## What is being asked
Once you reach the line containing "(to_py : A → pyval)" in the data below, restate each line word for word up to and including the one containing "(** Until time".

## Dataset extract
================================

(* ===== verification/LoginLimiter.v ===== *)
(** * LoginLimiter: the Redis login-failure limiter

    Models [contexts/user/infrastructure/security/redis_login_attempts.py]
    over the managed Redis client.  The theorems hold for any number of
    clients: [RedisLink] lets every other client act on the key between two
    commands of this one ([limiter_steps]), loses replies and fails calls. *)

From S2P Require Import Prelude Text Errors PyVal UserContracts Decimal Cache Redis.
Local Open Scope prog_scope.

(** The managed client a factory returns: its keys and default expiry. *)
Record redis_client := mk_redis_client { rc_keys : CacheKeyBuilder; rc_default_ttl : option Z }.

Section LoginLimiter.
Context {W : Type} {T : UnicodeTables} {RD : RedisDriver W}.
Context (sha256_hex : pystr → result exn pystr) (client_factory : io W redis_client).
Context (max_failures failure_window_seconds lock_seconds : Z).

Definition RedisLoginAttemptLimiter_new : result exn unit :=
  guard (forallb (λ v, 0 <? v)%Z [max_failures; failure_window_seconds; lock_seconds]) ValueError.

Definition limiter_key (identity : pystr) : result exn pystr :=
  let? digest := sha256_hex (py_lower (py_strip identity)) in
  Ok (u "auth:login:" ++ digest ++ u ":failures").

(** [int(value)] refuses more than 4300 digits. *)
Definition int_max_str_digits : nat := 4300.
Definition decode_count (value : pybytes) : result exn Z :=
  let? _ := guard (bytes_isdigit value) CacheOperationError in
  let? _ := guard (bool_decide (length value ≤ int_max_str_digits)) ValueError in
  let count := bytes_int value in
  let? _ := guard (0 <? count)%Z CacheOperationError in
  Ok count.

Definition retry_after (identity : pystr) : io W (option Z) :=
  let* client := client_factory in
  let* key := lift (limiter_key identity) in
  let* raw_count := client_get (rc_keys client) key in
  match raw_count with
  | None => ret None
  | Some raw_count =>
      let* count := lift (decode_count raw_count) in
      if (count <? max_failures)%Z then ret None
      else
        let* ttl := redis_ttl (rc_keys client) key in
        if (ttl =? -2)%Z then ret None
        else if (ttl =? -1)%Z then raise CacheOperationError
        else ret (Some (Z.max 1 ttl))
  end.

Definition record_failure (identity : pystr) : io W LoginFailureStatus :=
  let* client := client_factory in
  let* key := lift (limiter_key identity) in
  let* count := redis_execute_script (rc_keys client) IncrementWithTtl [key] [VInt failure_window_seconds] in
  match is_int count with
  | Some count =>
      if (count <=? 0)%Z then raise CacheOperationError
      else if (count <? max_failures)%Z
      then lift (LoginFailureStatus_new (mk_failure_status (max_failures - count) None))
      else
        let* updated := redis_expire (rc_keys client) (rc_default_ttl client) key (TTL (VInt lock_seconds)) in
        if (updated : bool)
        then lift (LoginFailureStatus_new (mk_failure_status 0 (Some lock_seconds)))
        else raise CacheOperationError
  | None => raise CacheOperationError
  end.

Definition clear (identity : pystr) : io W unit :=
  let* client := client_factory in
  let* key := lift (limiter_key identity) in
  let* r := redis_execute_script (rc_keys client) DeleteBelow [key] [VInt max_failures] in
  match is_int r with
  | Some z => if (z =? 0)%Z || (z =? 1)%Z then ret tt else raise CacheOperationError
  | None => raise CacheOperationError
  end.

Definition redis_login_limiter : LoginAttemptLimiter W := {|
  la_retry_after := retry_after; la_record_failure := record_failure; la_clear := clear;
|}.
End LoginLimiter.

(** ** The driver in front of a server *)

(** What a call that issues the command [m] may do, when others act by [R]:
    a reply comes from an execution; an exception may hide one. *)
Definition called {S A} (R : relation S) (m : redis S A) (to_py : A → pyval)
    (s : S) (r : result exn pyval) (s' : S) : Prop :=
  match r with
  | Ok v => ∃ s1 s2 a, R s s1 ∧ m s1 = (s2, Ok a) ∧ v = to_py a ∧ R s2 s'
  | Err _ => ∃ s1, R s s1 ∧ (s1 = s' ∨ R (m s1).1 s')
  end.

Definition reply_value (r : script_reply) : pyval :=
  match r with ReplyInt z => VInt z | ReplyList l => VList (map VInt l) end.
Definition bulk_value (o : option pybytes) : pyval :=
  match o with Some b => VBytes b | None => VNone end.

Class RedisLink (W S : Type) `{RedisDriver W, RedisServer S} (R : relation S) := {
  srv : W → S;
  link_get k w : wp (rd_get k) (λ r w', called R (rs_get k) bulk_value (srv w) r (srv w')) w;
  link_ttl k w : wp (rd_ttl k) (λ r w', called R (rs_ttl k) VInt (srv w) r (srv w')) w;
  link_expire k n w : (0 < n)%Z →
    wp (rd_expire k n) (λ r w', called R (rs_expire k (dec_bytes (Z.to_N n))) (λ z, VBool (z =? 1)%Z) (srv w) r (srv w')) w;
  link_eval script keys args w :
    wp (rd_eval script keys args) (λ r w',
      called R (run_script script keys (map arg_text args)) reply_value (srv w) r (srv w')) w;
}.

(** ** What the clients of one limiter do to its key *)

Section LimiterSteps.
Context {S : Type} `{RedisServerLaws S} (k : pystr) (max window lock : N).

Inductive limiter_step : S → S → Prop :=
| ls_increment s : limiter_step s (increment_with_ttl k (dec_bytes window) s).1
| ls_lock s : limiter_step s (rs_expire k (dec_bytes lock) s).1
| ls_clear s : limiter_step s (delete_below k (dec_bytes max) s).1
| ls_elapse d s : (0 ≤ d)%Z → limiter_step s (rs_elapse d s)
| ls_other s s' : rs_view s' !! k = rs_view s !! k → rs_now s' = rs_now s → limiter_step s s'.
Definition limiter_steps : relation S := rtc limiter_step.

(** Until time [D] the key holds a count that locks the login. *)
Definition locked_until (D : Z) (s : S) : Prop :=
  (D ≤ rs_now s + Z.of_N lock * 1000)%Z ∧
  ((rs_now s ≤ D)%Z → ∃ n t, counter s k n (Some t) ∧ (max ≤ n)%N ∧ (D ≤ t)%Z).

Lemma locked_keep D s s' n t :
  locked_until D s → rs_now s' = rs_now s → (max ≤ n ≤ int64_max)%N → (0 < n)%N → (D ≤ t)%Z →
  rs_view s' !! k = Some (dec_bytes n, Some t) → locked_until D s'.
Proof.
  intros [HD _] Hnow Hn Hp Ht Hk. split; [by rewrite Hnow |]. intros _. exists n, t.
  split_and!; [| lia | done]. split; [done | lia].
Qed.

Lemma locked_expired D s s' : locked_until D s → rs_now s' = rs_now s → ¬ (rs_now s ≤ D)%Z → locked_until D s'.
Proof. intros [HD _] Hnow Hlate. split; rewrite Hnow; [done | intros; exfalso; lia]. Qed.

================================

## Written response
Definition called {S A} (R : relation S) (m : redis S A) (to_py : A → pyval)
    (s : S) (r : result exn pyval) (s' : S) : Prop :=
  match r with
  | Ok v => ∃ s1 s2 a, R s s1 ∧ m s1 = (s2, Ok a) ∧ v = to_py a ∧ R s2 s'
  | Err _ => ∃ s1, R s s1 ∧ (s1 = s' ∨ R (m s1).1 s')
  end.

Definition reply_value (r : script_reply) : pyval :=
  match r with ReplyInt z => VInt z | ReplyList l => VList (map VInt l) end.
Definition bulk_value (o : option pybytes) : pyval :=
  match o with Some b => VBytes b | None => VNone end.

Class RedisLink (W S : Type) `{RedisDriver W, RedisServer S} (R : relation S) := {
  srv : W → S;
  link_get k w : wp (rd_get k) (λ r w', called R (rs_get k) bulk_value (srv w) r (srv w')) w;
  link_ttl k w : wp (rd_ttl k) (λ r w', called R (rs_ttl k) VInt (srv w) r (srv w')) w;
  link_expire k n w : (0 < n)%Z →
    wp (rd_expire k n) (λ r w', called R (rs_expire k (dec_bytes (Z.to_N n))) (λ z, VBool (z =? 1)%Z) (srv w) r (srv w')) w;
  link_eval script keys args w :
    wp (rd_eval script keys args) (λ r w',
      called R (run_script script keys (map arg_text args)) reply_value (srv w) r (srv w')) w;
}.

(** ** What the clients of one limiter do to its key *)

Section LimiterSteps.
Context {S : Type} `{RedisServerLaws S} (k : pystr) (max window lock : N).

Inductive limiter_step : S → S → Prop :=
| ls_increment s : limiter_step s (increment_with_ttl k (dec_bytes window) s).1
| ls_lock s : limiter_step s (rs_expire k (dec_bytes lock) s).1
| ls_clear s : limiter_step s (delete_below k (dec_bytes max) s).1
| ls_elapse d s : (0 ≤ d)%Z → limiter_step s (rs_elapse d s)
| ls_other s s' : rs_view s' !! k = rs_view s !! k → rs_now s' = rs_now s → limiter_step s s'.
Definition limiter_steps : relation S := rtc limiter_step.

(** Until time [D] the key holds a count that locks the login. *)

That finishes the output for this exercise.